A three-step immunocytochemical method for the in situ detection of antibodies specific for Eimeria tenella has been developed. The method is based on the binding of E. tenella antigens to antibodies in cryostat sections of chicken tissues and the recognition of these antigens by rabbit antiserum specific for E. tenella or mouse monoclonal antibodies specific for E. tenella. The rabbit antiserum and mouse monoclonal antibodies were revealed by the immunoperoxidase technique. Suspensions of sonicated sporulated oocysts, incubated with or without various concentrations of the non-ionic detergents Triton X-100 (TX-100) or Nonidet P-40 (NP-40), were used as antigen. Cells containing antibodies specific for E. tenella were detected only when detergent extracts of sonicated sporulated oocysts were used. After chickens were intravenously immunized with a suspension of sonicated sporulated oocyst antigen, cells containing antibodies specific for E. tenella antigens were detected in the red pulp of the spleen.

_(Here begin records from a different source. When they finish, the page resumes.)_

(* ===== verification/_CoqProject ===== *)
-Q . S2P
Prelude.v
HostIO.v
Delta.v
Aof.v
RustStr.v
Runtime.v
RuntimeSpec.v
Nccl.v
Device.v
Ring.v
Router.v
Instrument.v
Replay.v
ReplayEngine.v
ReplaySpec.v
ReplayRun.v
ReplayCheck.v
ReplayRecord.v
Kimi.v
KimiDevice.v
KimiSpec.v
KimiPages.v
KimiCheckpoint.v
KimiRestore.v
Ptx.v
PtxSem.v
PtxFlow.v
PtxPredicates.v
PtxNames.v
PtxBlocks.v
PtxReach.v
Sass.v
Encoding.v
EncodingSpec.v
Disassembly.v
Regalloc.v
Scheduler.v
Cubin.v
CubinSpec.v
CubinParser.v
CubinParserSpec.v
Bitnet.v
Checkpoint.v
CheckpointSpec.v
CheckpointThreads.v
CheckpointPtx.v
CheckpointPtxSpec.v
CheckpointRestore.v
CheckpointRestoreSpec.v
CompileCheckpoint.v
CompileCheckpointSpec.v
StateRecovery.v
ReplayFfi.v
Tmatmul.v
TmatmulAsm.v
TmatmulText.v
TmatmulRun.v
TmatmulGen.v
Pipeline.v
PipelineSpec.v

After simultaneous immunoenzyme staining for isotype and antigen specificity, the E. tenella-specific antibody-containing cells were of the IgM isotype after the primary immunization and of the IgM and IgG isotype after the booster immunization. Immune complexes specific for E. tenella on the surfaces of follicular dendritic cells in the germinal centers were also stained. Chickens were also orally infected with sporulated oocysts. In these experiments, cells containing antibodies specific for E. tenella were detected in the lamina propria of the ceca and in the the red pulp of the spleen. Specific immune complexes were also detected in the germinal centers of the cecal tonsils. When detergent extracts of sonicated sporulated oocysts were characterized by immunoblotting, rabbit antiserum specific for E. tenella reacted with proteins ranging in size from 16 kDa to 200 kDa, with major bands of 20 kDa, 24 kDa, 45 kDa, and 100 kDa. Monoclonal antibodies specific for E. tenella recognized only proteins of low molecular weight (20 kDa and 24 kDa) or high molecular weight (80–100 kDa). Immune chicken serum reacted with proteins of low and high molecular weight but especially with proteins of 100 kDa and 113 kDa. This method is the first by which immune complexes and cells containing antibodies specific for parasitic antigens can be detected in situ and may be of value for studies of the local humoral immune response to E. tenella in the mucosa of chickens.